**What to work on:** In the listing below, find each line with the string "Some" and report it.

--- Supplied data ---

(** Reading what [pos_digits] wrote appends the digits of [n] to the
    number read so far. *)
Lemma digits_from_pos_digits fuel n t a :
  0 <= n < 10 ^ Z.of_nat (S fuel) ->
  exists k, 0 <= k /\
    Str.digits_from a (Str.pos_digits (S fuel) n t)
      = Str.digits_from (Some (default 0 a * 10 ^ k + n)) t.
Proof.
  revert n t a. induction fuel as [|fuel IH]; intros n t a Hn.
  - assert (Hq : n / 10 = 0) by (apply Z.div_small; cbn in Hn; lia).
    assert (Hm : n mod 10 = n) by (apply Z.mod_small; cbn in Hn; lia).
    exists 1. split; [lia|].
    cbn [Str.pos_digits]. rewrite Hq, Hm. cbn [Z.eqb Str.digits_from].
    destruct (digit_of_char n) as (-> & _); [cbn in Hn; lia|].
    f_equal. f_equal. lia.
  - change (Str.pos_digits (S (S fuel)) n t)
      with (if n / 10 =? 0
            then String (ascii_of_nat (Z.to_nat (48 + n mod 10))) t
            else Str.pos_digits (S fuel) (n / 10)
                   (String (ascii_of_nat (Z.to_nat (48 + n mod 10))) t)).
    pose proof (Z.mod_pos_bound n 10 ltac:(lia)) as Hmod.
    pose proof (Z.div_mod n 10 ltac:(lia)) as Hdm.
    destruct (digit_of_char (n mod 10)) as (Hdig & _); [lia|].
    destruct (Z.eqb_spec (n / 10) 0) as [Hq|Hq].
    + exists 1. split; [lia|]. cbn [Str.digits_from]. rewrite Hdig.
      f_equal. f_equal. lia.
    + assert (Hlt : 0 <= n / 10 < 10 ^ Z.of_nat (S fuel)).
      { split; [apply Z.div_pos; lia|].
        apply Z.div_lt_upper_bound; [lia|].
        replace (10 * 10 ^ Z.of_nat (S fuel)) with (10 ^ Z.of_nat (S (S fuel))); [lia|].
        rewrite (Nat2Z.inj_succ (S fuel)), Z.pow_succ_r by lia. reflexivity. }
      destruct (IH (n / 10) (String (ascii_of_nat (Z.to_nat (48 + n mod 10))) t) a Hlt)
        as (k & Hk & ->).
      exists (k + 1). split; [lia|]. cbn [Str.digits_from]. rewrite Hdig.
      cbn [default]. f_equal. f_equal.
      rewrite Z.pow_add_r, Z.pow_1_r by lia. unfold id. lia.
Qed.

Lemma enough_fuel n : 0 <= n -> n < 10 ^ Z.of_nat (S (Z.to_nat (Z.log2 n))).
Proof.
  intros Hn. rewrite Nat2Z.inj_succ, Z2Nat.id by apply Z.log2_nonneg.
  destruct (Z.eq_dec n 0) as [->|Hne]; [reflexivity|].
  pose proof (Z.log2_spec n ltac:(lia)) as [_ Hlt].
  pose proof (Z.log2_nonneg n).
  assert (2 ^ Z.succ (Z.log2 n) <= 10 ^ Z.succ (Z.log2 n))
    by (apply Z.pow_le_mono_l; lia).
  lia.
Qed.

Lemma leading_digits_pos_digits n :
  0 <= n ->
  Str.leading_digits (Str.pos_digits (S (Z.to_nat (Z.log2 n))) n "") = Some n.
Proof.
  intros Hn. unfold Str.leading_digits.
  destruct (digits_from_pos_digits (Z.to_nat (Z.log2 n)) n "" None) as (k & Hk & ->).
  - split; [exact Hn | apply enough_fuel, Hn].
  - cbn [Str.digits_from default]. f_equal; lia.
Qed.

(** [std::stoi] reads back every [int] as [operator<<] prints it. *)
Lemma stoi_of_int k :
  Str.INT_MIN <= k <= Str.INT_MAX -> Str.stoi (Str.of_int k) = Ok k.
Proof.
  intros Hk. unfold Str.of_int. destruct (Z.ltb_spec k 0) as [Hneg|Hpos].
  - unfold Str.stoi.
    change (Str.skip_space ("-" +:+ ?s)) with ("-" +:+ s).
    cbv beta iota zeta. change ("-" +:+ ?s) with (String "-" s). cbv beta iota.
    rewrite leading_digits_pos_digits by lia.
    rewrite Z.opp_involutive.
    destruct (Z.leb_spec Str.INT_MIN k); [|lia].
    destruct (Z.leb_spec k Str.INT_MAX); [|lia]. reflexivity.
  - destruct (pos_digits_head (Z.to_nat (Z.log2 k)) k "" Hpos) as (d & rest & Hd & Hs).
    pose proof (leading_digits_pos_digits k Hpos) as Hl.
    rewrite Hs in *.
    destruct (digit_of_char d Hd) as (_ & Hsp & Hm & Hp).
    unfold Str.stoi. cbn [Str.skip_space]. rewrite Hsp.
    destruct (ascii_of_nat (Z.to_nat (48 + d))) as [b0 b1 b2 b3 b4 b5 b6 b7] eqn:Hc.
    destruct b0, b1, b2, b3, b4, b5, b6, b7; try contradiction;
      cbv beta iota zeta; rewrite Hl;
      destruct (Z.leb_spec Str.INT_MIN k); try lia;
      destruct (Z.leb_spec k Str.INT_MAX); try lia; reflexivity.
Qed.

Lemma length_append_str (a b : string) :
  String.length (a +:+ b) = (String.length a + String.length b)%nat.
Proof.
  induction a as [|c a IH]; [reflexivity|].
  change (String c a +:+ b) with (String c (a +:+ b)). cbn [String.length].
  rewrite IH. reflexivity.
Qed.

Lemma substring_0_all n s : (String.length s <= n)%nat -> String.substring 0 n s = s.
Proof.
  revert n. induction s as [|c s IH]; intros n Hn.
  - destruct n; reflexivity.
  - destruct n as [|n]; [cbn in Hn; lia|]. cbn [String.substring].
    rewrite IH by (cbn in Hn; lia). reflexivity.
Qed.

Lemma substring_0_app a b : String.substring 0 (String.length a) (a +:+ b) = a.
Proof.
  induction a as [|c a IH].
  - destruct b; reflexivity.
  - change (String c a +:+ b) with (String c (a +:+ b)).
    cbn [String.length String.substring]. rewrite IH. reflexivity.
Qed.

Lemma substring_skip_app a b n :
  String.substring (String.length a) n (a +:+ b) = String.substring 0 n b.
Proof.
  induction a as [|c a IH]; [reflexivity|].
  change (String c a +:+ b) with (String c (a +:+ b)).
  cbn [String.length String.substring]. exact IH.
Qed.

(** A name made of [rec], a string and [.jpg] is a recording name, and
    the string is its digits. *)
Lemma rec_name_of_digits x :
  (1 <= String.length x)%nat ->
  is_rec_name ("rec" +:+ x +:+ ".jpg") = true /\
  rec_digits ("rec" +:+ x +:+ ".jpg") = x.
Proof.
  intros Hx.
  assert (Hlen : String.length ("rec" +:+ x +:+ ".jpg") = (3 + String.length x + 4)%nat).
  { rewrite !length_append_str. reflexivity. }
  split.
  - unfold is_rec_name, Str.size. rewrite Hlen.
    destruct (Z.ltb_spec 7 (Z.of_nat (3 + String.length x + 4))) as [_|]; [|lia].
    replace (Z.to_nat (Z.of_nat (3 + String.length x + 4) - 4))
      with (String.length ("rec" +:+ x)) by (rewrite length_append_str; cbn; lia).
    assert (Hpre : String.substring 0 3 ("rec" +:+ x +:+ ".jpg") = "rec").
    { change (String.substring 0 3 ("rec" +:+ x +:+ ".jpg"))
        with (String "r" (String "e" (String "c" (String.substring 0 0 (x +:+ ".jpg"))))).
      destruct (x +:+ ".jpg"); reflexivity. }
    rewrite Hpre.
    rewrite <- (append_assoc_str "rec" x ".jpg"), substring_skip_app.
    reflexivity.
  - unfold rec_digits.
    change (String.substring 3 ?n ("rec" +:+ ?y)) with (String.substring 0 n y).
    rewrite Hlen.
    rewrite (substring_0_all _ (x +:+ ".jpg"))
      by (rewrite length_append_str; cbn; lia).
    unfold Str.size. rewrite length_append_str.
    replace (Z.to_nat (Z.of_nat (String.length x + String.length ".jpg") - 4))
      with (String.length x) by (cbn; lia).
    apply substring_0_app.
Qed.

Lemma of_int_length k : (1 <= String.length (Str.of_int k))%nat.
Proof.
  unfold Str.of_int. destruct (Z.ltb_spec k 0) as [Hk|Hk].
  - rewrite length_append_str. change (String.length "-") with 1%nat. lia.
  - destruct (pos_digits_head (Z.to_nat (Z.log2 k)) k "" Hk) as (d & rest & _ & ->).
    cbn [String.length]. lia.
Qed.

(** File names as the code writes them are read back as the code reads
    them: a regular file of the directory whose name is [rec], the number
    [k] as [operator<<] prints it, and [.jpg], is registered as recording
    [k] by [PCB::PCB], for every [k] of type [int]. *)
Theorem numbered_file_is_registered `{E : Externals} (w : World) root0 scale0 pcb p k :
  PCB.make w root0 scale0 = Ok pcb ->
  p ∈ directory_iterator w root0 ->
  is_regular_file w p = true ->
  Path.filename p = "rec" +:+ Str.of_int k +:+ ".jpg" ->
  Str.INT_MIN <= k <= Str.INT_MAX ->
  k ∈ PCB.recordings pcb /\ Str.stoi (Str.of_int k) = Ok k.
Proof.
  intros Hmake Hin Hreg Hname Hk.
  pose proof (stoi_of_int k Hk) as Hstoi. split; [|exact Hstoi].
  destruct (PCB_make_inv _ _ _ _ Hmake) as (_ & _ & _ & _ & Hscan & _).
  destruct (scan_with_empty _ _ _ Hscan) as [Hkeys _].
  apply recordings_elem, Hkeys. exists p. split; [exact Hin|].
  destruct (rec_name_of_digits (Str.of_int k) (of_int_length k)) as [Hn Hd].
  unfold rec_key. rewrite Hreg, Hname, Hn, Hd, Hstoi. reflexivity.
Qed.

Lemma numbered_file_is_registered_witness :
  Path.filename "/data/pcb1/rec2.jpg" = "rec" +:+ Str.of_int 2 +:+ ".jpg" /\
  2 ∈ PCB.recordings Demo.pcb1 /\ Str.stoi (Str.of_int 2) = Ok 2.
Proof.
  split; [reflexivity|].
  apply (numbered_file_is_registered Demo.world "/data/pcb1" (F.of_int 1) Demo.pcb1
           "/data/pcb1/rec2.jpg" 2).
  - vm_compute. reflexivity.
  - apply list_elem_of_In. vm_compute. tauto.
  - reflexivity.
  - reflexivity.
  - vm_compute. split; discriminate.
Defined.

---

**Expected answer:**
      = Str.digits_from (Some (default 0 a * 10 ^ k + n)) t.
  Str.leading_digits (Str.pos_digits (S (Z.to_nat (Z.log2 n))) n "") = Some n.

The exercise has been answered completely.